Thanks, Kevin and Pink.
I keep having these dreams where I “catch” Sarge with another woman. They wake me in a cold sweat. My logical brain knows he will meet someone. Hell, I even hope he does, and soon. But my heart hurts at the thought of someone else sleeping in my spot, or using my drawer.
After a couple of glasses of wine Saturday, I wrote a very not nice email to Junior16. I basically told him it was his fault I left his father. I compared him to his egg donor, pointed out all the things he did to alienate me, and every person whose ever met him. I went point by point, and made it crystal clear that his abhorrent behavior and ability to suck all joy out of every single interaction is the reason his dad lost the best thing that ever happened to him. I reminded him he is the reason his dad will never be able to have true love, because he is a disgusting human who needs help. I reminded him that his “mother” was a lost cause who will never change. She lives a miserable existence, surrounding herself with undesirable men, wasting her money on tattoos and cigarettes, and being an absolutely useless piece of trash. I told him he was young enough and smart enough to be better. He still had a chance to change, to be someone others wanted to be around, to change his path, and not end up in jail, dead, or living with TED until he’s 50.
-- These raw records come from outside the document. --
(* ===== verification/Upload.v ===== *)
(** * Publishing a document: [src/components/UploadModal.tsx]

    The upload form is a record of its [useState] fields.  The AI button runs
    in two steps around the [await]: [handleAIAnalyze_start] (guard, spinner
    on) and [handleAIAnalyze_done] (store summary and tags, take the
    suggested price, spinner off); the call itself is [Gemini.analyzeDocument].
    [form_valid] is the browser's constraint validation of the form's inputs
    ([required] title and description, [type=number min=0] price), which
    must pass before [onSubmit] fires; [handleSubmit] builds the draft
    handed to [App.handleUpload].

    [UploadModal] adds the outstanding [analyzeDocument] call, as the pending
    continuation of the [await], to the form; [upload_step] runs the four
    field setters, the AI button and the call's completion, and
    [upload_reachable] is the set of states the modal can reach from its
    mount.  The theorems show the spinner is on exactly while a call is
    outstanding, that the call always completes, and that a draft can be
    submitted before it does. *)

From S2P Require Import Prelude Types Gemini.
Open Scope Z_scope.

(** ** [src/components/UploadModal.tsx] *)

Record UploadForm := mkUploadForm {
  form_title : jsstr;
  form_description : jsstr;
  form_price : Z;
  form_type : DocType;
  isAnalyzing : bool;
  aiData : option (jsstr * list jsstr)      (* { summary, tags } *)
}.

Definition initial_form : UploadForm := mkUploadForm [] [] 0 NOTES false None.

(** The draft passed to [onUpload]. *)
Record UploadData := mkUploadData {
  up_title : jsstr;
  up_description : jsstr;
  up_price : Z;
  up_type : DocType;
  up_tags : list jsstr;
  up_aiSummary : jsstr;
  up_thumbnailUrl : jsstr
}.

(** [if (!title || !description) return; setIsAnalyzing(true);]  [None]
    is the early return; otherwise the form with the spinner on. *)
Definition handleAIAnalyze_start (f : UploadForm) : option UploadForm :=
  if negb (truthy_str (form_title f)) || negb (truthy_str (form_description f)) then None
  else Some (mkUploadForm (form_title f) (form_description f) (form_price f) (form_type f)
               true (aiData f)).

(** After [await analyzeDocument(...)]: store the summary and tags, take
    the suggested price, spinner off. *)
Definition handleAIAnalyze_done (result : AnalyzeResult) (f : UploadForm) : UploadForm :=
  mkUploadForm (form_title f) (form_description f) (suggestedPrice result) (form_type f)
    false (Some (summary result, suggestedTags result)).

(** The AI button is disabled while analysing or while a field is empty. *)
Definition analyze_enabled (f : UploadForm) : bool :=
  negb (isAnalyzing f) && truthy_str (form_title f) && truthy_str (form_description f).

(** Constraint validation of the inputs ([required], [min="0"]). *)
Definition form_valid (f : UploadForm) : bool :=
  truthy_str (form_title f) && truthy_str (form_description f) && (0 <=? form_price f).

Definition handleSubmit (f : UploadForm) : UploadData :=
  mkUploadData (form_title f) (form_description f) (form_price f) (form_type f)
    (match aiData f with Some (_, tg) => tg | None => [] end)
    (str_or (match aiData f with Some (sm, _) => sm | None => [] end) [])
    (str "https://picsum.photos/seed/" ++ form_title f ++ str "/400/300").

(** *** The modal's events

    The component's state with the [await] of [handleAIAnalyze] as a
    pending continuation: [pending_analysis] holds the [title] and
    [description] its closure passed to [analyzeDocument] while the call
    is outstanding.  The inputs are never disabled; the AI button is
    disabled by [analyze_enabled]; the call's completion is an event of its
    own carrying the service's outcome. *)
Record UploadModal := mkUploadModal {
  modal_form : UploadForm;
  pending_analysis : option (jsstr * jsstr)
}.

Definition upload_mount : UploadModal := mkUploadModal initial_form None.

(** [onChange={(e) => setTitle(e.target.value)}] and its siblings; the
    price is [Number(e.target.value)], an integer for every value the
    [type=number] input (step 1) accepts. *)
Definition set_title (v : jsstr) (f : UploadForm) : UploadForm :=
  mkUploadForm v (form_description f) (form_price f) (form_type f) (isAnalyzing f) (aiData f).
Definition set_description (v : jsstr) (f : UploadForm) : UploadForm :=
  mkUploadForm (form_title f) v (form_price f) (form_type f) (isAnalyzing f) (aiData f).
Definition set_price (v : Z) (f : UploadForm) : UploadForm :=
  mkUploadForm (form_title f) (form_description f) v (form_type f) (isAnalyzing f) (aiData f).
Definition set_type (t : DocType) (f : UploadForm) : UploadForm :=
  mkUploadForm (form_title f) (form_description f) (form_price f) t (isAnalyzing f) (aiData f).

Inductive UploadEvent :=
  | UTitle (v : jsstr)
  | UDescription (v : jsstr)
  | UPrice (v : Z)
  | UType (t : DocType)
  | UAnalyze                          (* click on the AI button *)
  | UAnalyzeDone (o : GenerateOutcome). (* the awaited call resolves *)

Definition upload_enabled (e : UploadEvent) (m : UploadModal) : bool :=
  match e with
  | UAnalyze => analyze_enabled (modal_form m)
  | UAnalyzeDone _ => bool_decide (is_Some (pending_analysis m))
  | _ => true
  end.

Definition upload_step (e : UploadEvent) (m : UploadModal) : UploadModal :=
  let f := modal_form m in
  match e with
  | UTitle v => mkUploadModal (set_title v f) (pending_analysis m)
  | UDescription v => mkUploadModal (set_description v f) (pending_analysis m)
  | UPrice v => mkUploadModal (set_price v f) (pending_analysis m)
  | UType t => mkUploadModal (set_type t f) (pending_analysis m)
  | UAnalyze =>
      match handleAIAnalyze_start f with
      | Some f' => mkUploadModal f' (Some (form_title f, form_description f))
      | None => m
      end
  | UAnalyzeDone o =>
      match pending_analysis m with
      | Some _ => mkUploadModal (handleAIAnalyze_done (analyzeDocument o) f) None
      | None => m
      end
  end.

Inductive upload_reachable : UploadModal -> Prop :=
  | upload_reachable_mount : upload_reachable upload_mount
  | upload_reachable_step m e :
      upload_reachable m -> upload_enabled e m = true -> upload_reachable (upload_step e m).

Fixpoint upload_run (es : list UploadEvent) (m : UploadModal) : option UploadModal :=
  match es with
  | [] => Some m
  | e :: es' => if upload_enabled e m then upload_run es' (upload_step e m) else None
  end.

(** The modal's invariant: the spinner is on exactly while a call is
    outstanding, and that call was made with a non-empty title and
    description. *)
Record upload_inv (m : UploadModal) : Prop := {
  uinv_spinner : isAnalyzing (modal_form m) = true <-> is_Some (pending_analysis m);
  uinv_args : forall t d, pending_analysis m = Some (t, d) -> t <> [] /\ d <> []
}.

(** ** Lemmas *)

(** The draft's tags and summary come from a completed analysis, or are
    empty. *)
Lemma handleSubmit_ai f :
  (up_tags (handleSubmit f), up_aiSummary (handleSubmit f)) =
    match aiData f with Some (sm, tg) => (tg, sm) | None => ([], []) end.
Proof. unfold handleSubmit, str_or. destruct (aiData f) as [[sm tg]|]; [|done]. by destruct sm. Qed.

(** What constraint validation lets through. *)
Lemma form_valid_spec f :
  form_valid f = true -> form_title f <> [] /\ form_description f <> [] /\ 0 <= form_price f.
Proof.
  unfold form_valid. intros H. apply andb_prop in H as [H H3]. apply andb_prop in H as [H1 H2].
  apply truthy_str_true in H1, H2. apply Z.leb_le in H3. done.
Qed.

(** C35 (error): the AI's suggested price is copied into the form without a
    range check; a negative suggestion makes the form unsubmittable until
    the user edits the price. *)
Theorem negative_suggestion_blocks f r :
  suggestedPrice r < 0 -> form_valid (handleAIAnalyze_done r f) = false.
Proof.
  intros Hr. unfold form_valid, handleAIAnalyze_done. simpl.
  destruct (Z.leb_spec 0 (suggestedPrice r)); [lia|]. by rewrite andb_false_r.
Qed.

(** *** The modal's event loop *)

(** A form without a spinner and without an outstanding call. *)
Lemma upload_inv_idle f : isAnalyzing f = false -> upload_inv (mkUploadModal f None).
Proof. intros Hf. split; simpl; [rewrite Hf; split; [done|by intros []]|done]. Qed.

Lemma upload_inv_mount : upload_inv upload_mount.
Proof. by apply upload_inv_idle. Qed.

Lemma analyze_enabled_start f :
  analyze_enabled f = true ->
  isAnalyzing f = false /\ form_title f <> [] /\ form_description f <> [] /\
  handleAIAnalyze_start f =
    Some (mkUploadForm (form_title f) (form_description f) (form_price f) (form_type f) true (aiData f)).
Proof.
  unfold analyze_enabled, handleAIAnalyze_start. intros H.
  apply andb_prop in H as [H H2]. apply andb_prop in H as [H0 H1].
  apply negb_true_iff in H0. rewrite H1, H2. apply truthy_str_true in H1, H2. done.
Qed.

Lemma upload_inv_step m e :
  upload_inv m -> upload_enabled e m = true -> upload_inv (upload_step e m).
Proof.
  intros [Hs Ha] He. destruct e as [v|v|v|t| |o]; simpl in *; try (split; done).
  - destruct (analyze_enabled_start _ He) as (Hoff & Ht & Hd & ->).
    split; simpl; [done|]. by intros t d [= <- <-].
  - apply bool_decide_eq_true in He as [[t d] Hp]. rewrite Hp. by apply upload_inv_idle.
Qed.

Lemma upload_inv_reachable m : upload_reachable m -> upload_inv m.
Proof. induction 1; [apply upload_inv_mount|]. by apply upload_inv_step. Qed.

Lemma upload_run_reachable es m m' :
  upload_reachable m -> upload_run es m = Some m' -> upload_reachable m'.
Proof.
  revert m. induction es as [|e es IH]; intros m Hm; simpl; [by intros [= <-]|].
  destruct (upload_enabled e m) eqn:He; [|done]. intros. eapply IH; [|done]. by constructor.
Qed.

(** C33 (invariant): in every state of the upload modal the spinner is on
    exactly while an [analyzeDocument] call is outstanding, and that call
    was made with a non-empty title and description (so its early return
    never fires: the disabled button already excludes it). *)
Theorem upload_reachable_inv m : upload_reachable m -> upload_inv m.
Proof. induction 1; [apply upload_inv_mount|]. by apply upload_inv_step. Qed.

(** C34 (liveness): whenever the modal shows the spinner, the completion of
    the outstanding call is enabled, whatever the service does, and it
    turns the spinner off, stores the returned summary and tags and
    replaces the price by the suggestion, including a price the user typed
    while the call was outstanding. *)
Theorem analysis_completes m o :
  upload_reachable m -> isAnalyzing (modal_form m) = true ->
  let m' := upload_step (UAnalyzeDone o) m in
  upload_enabled (UAnalyzeDone o) m = true /\ isAnalyzing (modal_form m') = false /\
  pending_analysis m' = None /\
  aiData (modal_form m') = Some (summary (analyzeDocument o), suggestedTags (analyzeDocument o)) /\
  form_price (modal_form m') = suggestedPrice (analyzeDocument o).
Proof.
  intros Hr Ha. destruct (upload_inv_reachable m Hr) as [Hs _].
  destruct (proj1 Hs Ha) as [td Hp]. simpl. rewrite Hp. by rewrite bool_decide_eq_true_2 by done.
Qed.

(** ** Witnesses *)

Definition sample_form : UploadForm :=
  mkUploadForm (str "Triet hoc") (str "De cuong on tap") 30 NOTES false None.

Lemma negative_suggestion_blocks_witness :
  suggestedPrice (mkAnalyzeResult [] [] (-5)) < 0 /\
  form_valid (handleAIAnalyze_done (mkAnalyzeResult [] [] (-5)) sample_form) = false.
Proof. split; [simpl; lia|]. apply negative_suggestion_blocks. simpl; lia. Defined.


(** The user fills the form and clicks the AI button; the call is
    outstanding. *)
Definition analyzing_run : list UploadEvent :=
  [UTitle (str "Triết học"); UDescription (str "Đề cương ôn tập"); UPrice 30; UAnalyze].

Definition analyzing : UploadModal :=
  match upload_run analyzing_run upload_mount with Some m => m | None => upload_mount end.

Lemma analyzing_reachable : upload_reachable analyzing.
Proof.
  unfold analyzing. destruct (upload_run analyzing_run upload_mount) eqn:E; [|constructor].
  eapply upload_run_reachable; [constructor|exact E].
Qed.

Lemma upload_reachable_inv_witness : upload_reachable analyzing /\ upload_inv analyzing.
Proof. split; [apply analyzing_reachable|]. apply upload_reachable_inv, analyzing_reachable. Defined.

Lemma analysis_completes_witness :
  (upload_reachable analyzing /\ isAnalyzing (modal_form analyzing) = true) /\
  let m' := upload_step (UAnalyzeDone GenerateFailed) analyzing in
  upload_enabled (UAnalyzeDone GenerateFailed) analyzing = true /\
  isAnalyzing (modal_form m') = false /\ pending_analysis m' = None /\
  aiData (modal_form m') =
    Some (summary (analyzeDocument GenerateFailed), suggestedTags (analyzeDocument GenerateFailed)) /\
  form_price (modal_form m') = suggestedPrice (analyzeDocument GenerateFailed).
Proof.
  split; [split; [apply analyzing_reachable|reflexivity]|].
  apply analysis_completes; [apply analyzing_reachable|reflexivity].
Defined.

(** The submit button is not disabled while the AI call
    is outstanding: a reachable form with the spinner on passes validation,
    and the draft it submits has no AI summary or tags and keeps the typed
    price; the call's result arrives after the modal has closed. *)
Example submit_while_analyzing :
  upload_reachable analyzing /\ isAnalyzing (modal_form analyzing) = true /\
  form_valid (modal_form analyzing) = true /\
  up_tags (handleSubmit (modal_form analyzing)) = [] /\
  up_aiSummary (handleSubmit (modal_form analyzing)) = [] /\
  up_price (handleSubmit (modal_form analyzing)) = 30.
Proof. split; [apply analyzing_reachable|]. vm_compute. auto. Qed.

(** A price typed while the call is outstanding is overwritten by the
    suggestion when the call completes. *)
Example typed_price_overwritten :
  form_price (modal_form (upload_step (UAnalyzeDone GenerateFailed)
                            (upload_step (UPrice 120) analyzing))) = 50.
Proof. reflexivity. Qed.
Of course, I didn’t send it, but holy shit did it feel good to write it. It was mean, downright cruel even, and it scares me the words flowed so easily off my fingertips. But, after writing it, I felt like I had finally pooped after days of constipation. Seeing it all in black and white was a huge relief, and even reading it back today, it feels freeing.
It’s the honest to God truth. If he wasn’t around, I truly believe Sarge and I would have lasted forever. Sure, we had normal relationship issues, but none of them were things we couldn’t work through. But his issue... there is no solution.
Yeah, I feel like an asshole, and wonder if I’m a terrible person for allowing myself to actually admit I hate a child. But, at least I didn’t send it, and never will. His kid comes first, and while I understand, I don’t understand. If my Dumplings had even close to the same issues, it would be my life’s mission to turn them around. Instead Sarge is a victim to TED, and partially his own ineffective parenting. The cycle will never end, and as long as Junior16 is alive, he will continue to wreak havoc on the lives of those around him.
I get my second vaccine next week, thanks to politics. Steel and I have been generous donors for a local hospital system for years, and were invited to be vaccinated. He was able to get it anyway, through his medical issues, but mine was 100% purchased. It makes me sick that this virus and vaccine are political issues, but not sick enough that I turned down their offer. Having a plaque in the lobby and the vaccine in my arm is the thanks I got for years of generosity.
I’m hoping to meet best friend in Hilton Head in early April for five days at a cottage on the beach. We will cook, sleep, chat, drink too much wine, eat some edibles, and reconnect. I haven’t seen her since February of last year, and I really could use some time. Since I’ll be fully vaccinated, and driving myself, I think it will feel somewhat safe.
I miss Sarge. I miss what we had, and what we looked forward to having. But every time I have a conscious thought of him, I pick it up, package it, and tuck it away in the recesses of my brain. It will never work again. It just won’t.